Before Hae Min Lee’s tragic murder would make her name known to true crime fans everywhere, she was a normal high school student, juggling school activities and a demanding home life.
It’s a case that’s captivated the country.
On February 9, 1999, 18-year-old high school student Hae Min Lee was discovered buried in a shallow grave in Baltimore, Maryland’s Leakin Park, nearly one month after she’d gone missing on January 13. Investigators ultimately concluded that she’d been strangled to death, and her former high school sweetheart, Adnan Syed, was sentenced in 2000 to life in prison plus 30 years for killing her.
Nearly 15 years after Syed’s conviction, the case came under the national spotlight in 2014, following the premiere of the true crime podcast, “Serial.” Over the course of 12 episodes in the series’ first season, journalist Sarah Koenig meticulously examined the case from every angle, largely focusing on the question of: Is Adnan Syed innocent?

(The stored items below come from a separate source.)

(* ===== verification/JsRounding.v ===== *)
(** * Rounding does not pass a bound

    A double is the rounded value of what an operation yields; when that does
    not exceed a bound that is a double itself, neither does the result.
    With this, quotients of counts and the percentages made of them stay on
    their scale. *)

From S2P Require Import Prelude JsNumber JsInteger.

Local Open Scope Z_scope.

(** ** Shifting *)

(** The mantissa, rounded up. *)
Definition up (r : shr_record) : Z := shr_m r + (if shr_r r || shr_s r then 1 else 0).

Lemma shr_1_up r b : 0 <= shr_m r -> up r <= 2 * b -> up (shr_1 r) <= b.
Proof.
  destruct r as [m r s]. unfold up. cbn [shr_m shr_r shr_s]. intros Hm H.
  destruct m as [|[p|p|]|p]; cbn; [| | | |lia]; destruct r, s; cbn in *; lia.
Qed.

Lemma shr_up p r b : 0 <= shr_m r -> up r <= b * 2 ^ Zpos p -> up (SpecFloat.iter_pos shr_1 p r) <= b.
Proof.
  rewrite iter_pos_nat, <- (positive_nat_Z p). generalize (Pos.to_nat p). intros n.
  assert (0 <= shr_m r -> 0 <= shr_m (Nat.iter n shr_1 r)) as Hn.
  { induction n as [|n IH]; [done|]. intros H. rewrite Nat.iter_succ. by apply Num.shr_1_nonneg, IH. }
  intros Hr. specialize (Hn Hr). revert b Hn. induction n as [|n IH]; intros b Hn H.
  - change (up r <= b). change (Z.of_nat 0) with 0 in H. lia.
  - rewrite Nat.iter_succ in *. rewrite Nat2Z.inj_succ, Z.pow_succ_r in H by lia.
    assert (0 <= shr_m (Nat.iter n shr_1 r)) as H0.
    { clear -Hr. induction n as [|n IH]; [done|]. rewrite Nat.iter_succ. by apply Num.shr_1_nonneg. }
    apply shr_1_up; [done|]. apply IH; [done|]. lia.
Qed.

Lemma rounded_up r : round_nearest_even (shr_m r) (loc_of_shr_record r) <= up r.
Proof. destruct r as [m [] []]; unfold up; cbn; try case_match; lia. Qed.

Lemma rounded_nonneg r : 0 <= shr_m r -> 0 <= round_nearest_even (shr_m r) (loc_of_shr_record r).
Proof. destruct r as [m [] []]; cbn; intros; try case_match; lia. Qed.

(** ** Rounding *)

(** What the location adds when rounding up. *)
Definition extra (l : location) : Z := match l with loc_Exact => 0 | _ => 1 end.

Lemma up_of_loc m l : up (shr_record_of_loc m l) = m + extra l /\ shr_m (shr_record_of_loc m l) = m.
Proof. by destruct l as [|[]]. Qed.

Lemma digits_below m e M E :
  normal M E -> 0 < m -> e <= E -> m <= Zpos M * 2 ^ (E - e) -> Zdigits2 m + e <= 53 + E.
Proof.
  intros [Hd _] Hm He H. destruct m as [|m|m]; [lia| |lia]. cbn [Zdigits2].
  destruct (digits2_bounds m) as [H1 _], (digits2_bounds M) as [_ H2]. rewrite Hd in H2.
  assert (2 ^ (Zpos (digits2_pos m) - 1) < 2 ^ (53 + (E - e))) as H3.
  { rewrite Z.pow_add_r by lia. pose proof (Z.pow_pos_nonneg 2 (E - e)). nia. }
  apply Z.pow_lt_mono_r_iff in H3; lia.
Qed.

Lemma shr_fexp_below m e l M E :
  normal M E -> 0 <= m -> e <= E -> m + extra l <= Zpos M * 2 ^ (E - e) ->
  let '(r, e') := shr_fexp 53 1024 m e l in
  e <= e' <= E /\ 0 <= shr_m r /\ up r <= Zpos M * 2 ^ (E - e').
Proof.
  intros HM Hm He H. destruct (up_of_loc m l) as [Hu Hs].
  assert (0 <= extra l) by (by destruct l).
  assert (fexp 53 1024 (Zdigits2 m + e) <= E) as Hf.
  { pose proof HM as [_ HE]. unfold fexp, emin. destruct (decide (m = 0)) as [->|Hne]; [cbn; lia|].
    pose proof (digits_below m e M E HM). lia. }
  unfold shr_fexp, shr.
  destruct (fexp 53 1024 (Zdigits2 m + e) - e) as [|p|p] eqn:Ep; rewrite ?Hs, ?Hu; [repeat split; lia| |repeat split; lia].
  split_and!; [lia|lia|apply Num.iter_shr_nonneg; lia|]. apply shr_up; [lia|].
  rewrite Hu, <- Z.mul_assoc, <- Z.pow_add_r by lia. by replace (E - (e + Zpos p) + Zpos p) with (E - e) by lia.
Qed.

(** [x] is not negative, and at most [M * 2 ^ E]. *)
Definition below (M : positive) (E : Z) (x : num) : Prop :=
  x = S754_zero false
  \/ exists m e, x = S754_finite false m e /\ e <= E /\ Zpos m <= Zpos M * 2 ^ (E - e).

Lemma round_aux_below m e l M E :
  normal M E -> 0 <= m -> e <= E -> m + extra l <= Zpos M * 2 ^ (E - e) ->
  below M E (binary_round_aux 53 1024 false m e l).
Proof.
  intros HM Hm He H. unfold binary_round_aux. pose proof (shr_fexp_below m e l M E HM Hm He H) as H1.
  destruct (shr_fexp 53 1024 m e l) as [r1 e1]. destruct H1 as (He1 & Hr1 & Hu1).
  pose proof (rounded_up r1) as Hle. pose proof (rounded_nonneg r1 Hr1) as H0.
  pose proof (shr_fexp_below (round_nearest_even (shr_m r1) (loc_of_shr_record r1)) e1 loc_Exact M E HM H0) as H2.
  destruct (shr_fexp 53 1024 (round_nearest_even _ _) e1 loc_Exact) as [r2 e2].
  destruct H2 as (He2 & Hr2 & Hu2); [lia|cbn; lia|].
  assert (shr_m r2 <= up r2) by (unfold up; case_match; lia).
  destruct (shr_m r2) as [|m2|]; [by left| |lia]. right.
  pose proof HM as [_ HE]. change (1024 - 53) with 971. rewrite (proj2 (Z.leb_le e2 971)) by lia.
  exists m2, e2. split_and!; [done|lia|lia].
Qed.

Lemma below_within M E x : below M E x -> Num.within Num.zero (S754_finite false M E) x = true.
Proof.
  intros [->|(m & e & -> & He & Hm)]; [done|]. unfold Num.within, Num.le, SFleb. cbn [SFcompare Num.zero andb].
  destruct (Z.compare_spec e E) as [->|Hlt|Hgt]; [|done|lia].
  rewrite Z.sub_diag, Z.mul_1_r in Hm. change (Pos.compare_cont Eq m M) with (Zpos m ?= Zpos M).
  destruct (Z.compare_spec (Zpos m) (Zpos M)); [done|done|lia].
Qed.

(** ** Quotients and products *)

Definition one_m : positive := 2 ^ 52.

Lemma one_normal : normal one_m (-52).
Proof. split; [reflexivity|lia]. Qed.

Lemma location_extra n r : 0 <= r -> extra (new_location n r) = if r =? 0 then 0 else 1.
Proof. intros Hr. unfold new_location, new_location_even, new_location_odd. destruct (Z.even n), (r =? 0); done. Qed.

(** A quotient of [a] and [b] is at most 1 when [a] is at most [b]. *)
Lemma div_below_one a b : 0 <= a <= b -> safe b -> below one_m (-52) (Num.div (Num.of_Z a) (Num.of_Z b)).
Proof.
  intros Hab Hb. destruct (int_form_exists b Hb) as (N & F & HN). rewrite (of_Z_form b N F) by (done || apply Hb).
  destruct (decide (a = 0)) as [->|Ha0]; [by left|].
  assert (safe a) as Ha by (unfold safe in *; lia).
  destruct (int_form_exists a Ha) as (M & E & HM). rewrite (of_Z_form a M E) by (done || apply Ha).
  destruct HM as (Hd & HE & Hm), HN as (Hd' & HF & Hn).
  cbn [Num.div SFdiv xorb]. unfold SFdiv_core_binary. cbn [Zdigits2]. rewrite Hd, Hd'.
  set (e := Z.min _ _). assert (E <= F) as HEF.
  { pose proof (int_form_bounds a M E (conj Hd (conj HE Hm))). pose proof (int_form_bounds b N F (conj Hd' (conj HF Hn))).
    apply Z.lt_succ_r, (Z.add_lt_mono_l _ _ 52), (Z.pow_lt_mono_r_iff 2); [lia..|].
    replace (52 + Z.succ F) with (53 + F) by lia. lia. }
  assert (e <= -53 /\ e <= E - F) as [He He'] by (unfold e, fexp, emin; lia).
  assert (match E - F - e with 0 => Zpos M | Z.pos _ => Z.shiftl (Zpos M) (E - F - e) | Z.neg _ => 0 end
          = Zpos M * 2 ^ (E - F - e)) as ->.
  { destruct (E - F - e) as [|p|p] eqn:Es; [lia| |lia]. rewrite Z.shiftl_mul_pow2; lia. }
  set (m' := Zpos M * 2 ^ (E - F - e)).
  assert (m' <= Zpos N * 2 ^ (- e)) as Hm'.
  { unfold m'. rewrite Hm, Hn, <- !Z.mul_assoc, <- !Z.pow_add_r by lia.
    replace (- E + (E - F - e)) with (- F + - e) by lia. pose proof (Z.pow_pos_nonneg 2 (- F + - e)). nia. }
  assert (0 <= m') by (unfold m'; pose proof (Z.pow_pos_nonneg 2 (E - F - e)); lia).
  pose proof (Z_div_mod m' (Zpos N)) as Hq. destruct (Z.div_eucl m' (Zpos N)) as [q r].
  destruct Hq as [Hq Hr]; [lia|].
  apply round_aux_below; [apply one_normal|nia|lia|]. rewrite location_extra by lia.
  change (Zpos one_m) with (2 ^ 52). rewrite <- Z.pow_add_r by lia. replace (52 + (-52 - e)) with (- e) by lia.
  destruct (Z.eqb_spec r 0); nia.
Qed.

(** At most 1, times a safe integer. *)
Lemma mul_below x c M E :
  below one_m (-52) x -> int_form c M E -> safe c -> below M E (Num.mul x (Num.of_Z c)).
Proof.
  intros Hx HM Hc. rewrite (of_Z_form c M E) by (done || apply Hc).
  destruct Hx as [->|(m & e & -> & He & Hm)]; [by left|]. cbn [Num.mul SFmul xorb].
  change (Zpos one_m) with (2 ^ 52) in Hm. rewrite <- Z.pow_add_r in Hm by lia.
  apply round_aux_below; [by eapply int_form_normal|lia| |].
  - lia.
  - replace (E - (e + E)) with (- e) by lia. replace (52 + (-52 - e)) with (- e) in Hm by lia. cbn [extra]. nia.
Qed.

(** ** Math.round *)

Lemma round_below x c M E :
  below M E x -> int_form c M E -> safe c -> exists z, 0 <= z <= c /\ Num.round x = Num.of_sign_Z false z.
Proof.
  intros Hx (_ & HE & HM) [Hc _]. destruct Hx as [->|(m & e & -> & He & Hm)]; [exists 0; split; [lia|done]|].
  unfold Num.round, Num.frac.
  assert (exists p q, (if 0 <=? e then (Zpos m * 2 ^ e, 1) else (Zpos m, 2 ^ (- e))) = (p, q)
                      /\ 0 < q /\ 0 <= p <= c * q) as (p & q & -> & Hq & Hp).
  { destruct (Z.leb_spec 0 e) as [H|H].
    - assert (e = 0) as -> by lia. assert (E = 0) as -> by lia. exists (Zpos m * 2 ^ 0), 1.
      change (- 0) with 0 in HM. change (0 - 0) with 0 in Hm. rewrite !Z.pow_0_r, ?Z.mul_1_r in *. split_and!; [done|lia..].
    - exists (Zpos m), (2 ^ (- e)). pose proof (Z.pow_pos_nonneg 2 (- e)). split_and!; [done|lia|lia|].
      rewrite HM, <- Z.mul_assoc, <- Z.pow_add_r in Hm by lia. by replace (- E + (E - e)) with (- e) in Hm by lia. }
  exists ((2 * p + q) / (2 * q)). split; [|done]. split; [apply Z.div_pos; lia|].
  apply Z.lt_succ_r, Z.div_lt_upper_bound; lia.
Qed.

Lemma whole_within z c : 0 <= z <= c -> safe c -> Num.within Num.zero (Num.of_Z c) (Num.of_sign_Z false z) = true.
Proof.
  intros Hz Hc. unfold Num.of_sign_Z, Num.within. destruct (Z.eqb_spec z 0) as [->|Hne].
  - destruct (of_Z_positive c Hc) as [_ H]. change (S754_zero false) with Num.zero. by rewrite (Num.lt_le _ _ H).
  - assert (safe z) as Hs by (unfold safe in *; lia). destruct (of_Z_positive z Hs) as [_ H].
    rewrite (Num.lt_le _ _ H), of_Z_le by done. apply Z.leb_le. lia.
Qed.

(** [Math.round((part / whole) * 100)] *)
Definition percentage (part whole : num) : num := Num.round (Num.mul (Num.div part whole) (Num.of_Z 100)).

Lemma percentage_whole a b : 0 <= a <= b -> safe b ->
  exists z, 0 <= z <= 100 /\ percentage (Num.of_Z a) (Num.of_Z b) = Num.of_sign_Z false z.
Proof.
  intros Hab Hb. assert (safe 100) as Hc by (unfold safe; lia). destruct (int_form_exists 100 Hc) as (M & E & HM).
  eapply round_below; [|done|done]. by apply mul_below; [apply div_below_one| |].
Qed.

Lemma percentage_within a b : 0 <= a <= b -> safe b ->
  Num.within Num.zero (Num.of_Z 100) (percentage (Num.of_Z a) (Num.of_Z b)) = true.
Proof.
  intros Hab Hb. destruct (percentage_whole a b Hab Hb) as (z & Hz & ->). by apply whole_within.
Qed.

HBO’s soon-to-be-released documentary, “The Case Against Adnan Syed,” again takes another look at the now famous case, but will include aspects not covered in “Serial,” such as interviews with more people connected to the case and its ever-shifting cast of characters, as well as more intimate looks into the private journal Lee kept before she was killed. While Lee’s family reportedly declined to be included in the film — as they did with “Serial” — through interviews with those who knew Lee, HBO attempted to shine a light onto the victim at the center of this tragic story: Hae Min Lee.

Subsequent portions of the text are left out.